## Directions for this task
Search the records below for the string "FileError", and report each line that contains it.

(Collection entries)
>>
(** After an impossible answer everything is accepted. *)
Lemma tracks_none (h l : trace FileE) : tracks fstep (Some s0) h None → tracks fstep (Some s0) (h ++ l) None.
Proof.
  intros Hh. induction l as [|e l IH] using rev_ind; [by rewrite app_nil_r|].
  rewrite app_assoc. by eapply tracks_snoc.
Qed.
Lemma wp_none {R} (t : itree FileE R) Φ h : tracks fstep (Some s0) h None →
  (∀ l r, tracks fstep (Some s0) l None → Φ l r) → wp (accepted fstep (Some s0)) t Φ h.
Proof.
  intros Hh Hd l t' _. pose proof (tracks_none h l Hh) as Hl. split; [by exists None|]. intros r _. by apply Hd.
Qed.
Lemma fspec_pure {A} s (r : result Failure A) Φ : Φ s r → fspec s (pure r) Φ.
Proof. intros Hr h Hh. apply wp_ret; [by exists (Some s)|]. by exists (Some s). Qed.
Lemma fspec_ok {A} s (a : A) Φ : Φ s (Ok a) → fspec s (ok a) Φ.
Proof. apply (fspec_pure s (Ok a)). Qed.
Lemma fspec_throw {A} s e (Φ : Fs → result Failure A → Prop) : Φ s (Err e) → fspec s (throw e) Φ.
Proof. apply (fspec_pure s (Err e)). Qed.
Lemma fspec_mono {A} s (m : flow FileE A) (Φ Ψ : Fs → result Failure A → Prop) :
  (∀ s r, Φ s r → Ψ s r) → fspec s m Φ → fspec s m Ψ.
Proof.
  intros Hm Hs h Hh. eapply wp_mono, Hs, Hh. intros l o ([s'|] & Hl & Hr); [exists (Some s')|by exists None].
  split; [done|]. destruct o; [by apply Hm|done].
Qed.
Lemma fspec_either {A B} s (m : flow FileE A) (k : result Failure A → flow FileE B) Φ Ψ :
  fspec s m Φ → (∀ s r, Φ s r → fspec s (k r) Ψ) → fspec s (either m k) Ψ.
Proof.
  intros Hm Hk h Hh. apply wp_bind. eapply wp_mono, Hm, Hh. intros l o ([s'|] & Hl & Hr).
  - destruct o as [r|]; [|done]. exact (Hk s' r Hr l Hl).
  - apply wp_none; [done|]. intros l' r Hl'. by exists None.
Qed.
Lemma fspec_bind {A B} s (m : flow FileE A) (k : A → flow FileE B) Φ Ψ :
  fspec s m Φ → (∀ s x, Φ s (Ok x) → fspec s (k x) Ψ) → (∀ s e, Φ s (Err e) → Ψ s (Err e)) →
  fspec s (and_then m k) Ψ.
Proof.
  intros Hm Hk He h Hh. apply wp_bind. eapply wp_mono, Hm, Hh. intros l o ([s'|] & Hl & Hr).
  - destruct o as [[x|e]|]; [exact (Hk s' x Hr l Hl)| |done]. apply wp_ret; [by exists (Some s')|].
    exists (Some s'). split; [done|]. by apply He.
  - apply wp_none; [done|]. intros l' r Hl'. by exists None.
Qed.
Lemma fspec_ask {X B} s (q : FileE X) (k : X → flow FileE B) Φ :
  (∀ x s', applied user umask s (Ev q x) = Some s' → Inv s' ∧ fspec s' (k x) Φ) →
  fspec s (and_then (ask q) k) Φ.
Proof.
  intros Hk h Hh. apply wp_bind, wp_bind, wp_trigger; [by exists (Some s)|]. intros x.
  destruct (applied user umask s (Ev q x)) as [s'|] eqn:Ea.
  - destruct (Hk x s' Ea) as [Hi Hw].
    assert (tracks fstep (Some s0) (h ++ [Ev q x]) (Some s')) as Hh' by (eapply tracks_snoc; [done|by split; [rewrite <- Ea|]]).
    split; [by exists (Some s')|]. apply wp_ret; [by exists (Some s')|]. by apply Hw.
  - assert (tracks fstep (Some s0) (h ++ [Ev q x]) None) as Hh' by (eapply tracks_snoc; [done|by split; [rewrite <- Ea|]]).
    split; [by exists None|]. apply wp_ret; [by exists None|]. apply wp_none; [done|].
    intros l' r Hl'. by exists None.
Qed.
Lemma fspec_let_pure {A B} s (r : result Failure A) (k : A → flow FileE B) Φ :
  match r with Ok x => fspec s (k x) Φ | Err e => Φ s (Err e) end → fspec s (and_then (pure r) k) Φ.
Proof.
  intros Hr. apply (fspec_bind _ _ _ (λ s' r', s' = s ∧ r' = r)); [by apply fspec_pure|..].
  - by intros ? x [-> <-].
  - by intros ? e [-> <-].
Qed.
Lemma fspec_repeating {A I} s (turn : I → flow FileE (I + A)) (J : Fs → I → Prop) Φ i :
  (∀ s i, J s i → fspec s (turn i) (λ s' r, match r with
     | Ok (inl j) => J s' j | Ok (inr x) => Φ s' (Ok x) | Err e => Φ s' (Err e) end)) →
  J s i → fspec s (repeating turn i) Φ.
Proof.
  intros Hturn Hj h Hh.
  eapply (wp_iter _ _ (λ l i, ∃ a, tracks fstep (Some s0) l a ∧ match a with Some s => J s i | None => True end)).
  - intros g j ([s1|] & Hg & Hj1); apply wp_bind.
    + eapply wp_mono, wp_and_inv, (Hturn s1 j Hj1), Hg.
      intros l o [Hi (a2 & Hl & Hr)]. apply wp_ret; [done|].
      destruct a2 as [s2|], o as [[[j'|x]|e]|]; try done; try (by exists (Some s2)); try (by exists None).
    + apply wp_none; [done|]. intros l r Hl. apply wp_ret; [by exists None|].
      destruct r as [[[j'|x]|e]|]; by exists None.
  - by exists (Some s).
Qed.

(** ** Asking *)
Lemma fspec_asked {X A B} s (q : FileE X) (f : X → result Failure A) (k : A → flow FileE B) Φ :
  (∀ x s', applied user umask s (Ev q x) = Some s' → Inv s' ∧
    match f x with Ok a => fspec s' (k a) Φ | Err e => Φ s' (Err e) end) →
  fspec s (and_then (and_then (ask q) (λ x, pure (f x))) k) Φ.
Proof.
  intros Hk.
  apply (fspec_bind _ _ _ (λ s' r, match r with Ok a => fspec s' (k a) Φ | Err e => Φ s' (Err e) end)).
  - apply fspec_ask. intros x s' Ha. destruct (Hk x s' Ha) as [? Hf]. split; [done|].
    apply fspec_pure. by destruct (f x).
  - done.
  - done.
Qed.
Lemma fspec_try {A B} s (q : FileE (result FileError A)) (k : A → flow FileE B) Φ :
  (∀ r s', applied user umask s (Ev q r) = Some s' → Inv s' ∧
    match r with Ok a => fspec s' (k a) Φ | Err e => Φ s' (Err (failure_of e)) end) →
  fspec s (and_then (try q) k) Φ.
Proof. intros Hk. apply fspec_asked. intros [a|e] s' Ha; exact (Hk _ _ Ha). Qed.
Lemma fspec_try_context {A B} m s (q : FileE (result FileError A)) (k : A → flow FileE B) Φ :
  (∀ r s', applied user umask s (Ev q r) = Some s' → Inv s' ∧
    match r with Ok a => fspec s' (k a) Φ | Err e => Φ s' (Err (Context m (failure_of e))) end) →
  fspec s (and_then (try_context m q) k) Φ.
Proof. intros Hk. apply fspec_asked. intros [a|e] s' Ha; exact (Hk _ _ Ha). Qed.
Lemma fspec_last {X A} s (q : FileE X) (f : X → result Failure A) Φ :
  (∀ x s', applied user umask s (Ev q x) = Some s' → Inv s' ∧ Φ s' (f x)) →
  fspec s (and_then (ask q) (λ x, pure (f x))) Φ.
Proof. intros Hk. apply fspec_ask. intros x s' Ha. destruct (Hk x s' Ha). split; [done|]. by apply fspec_pure. Qed.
<<
## Task output
Lemma fspec_try {A B} s (q : FileE (result FileError A)) (k : A → flow FileE B) Φ :
Lemma fspec_try_context {A B} m s (q : FileE (result FileError A)) (k : A → flow FileE B) Φ :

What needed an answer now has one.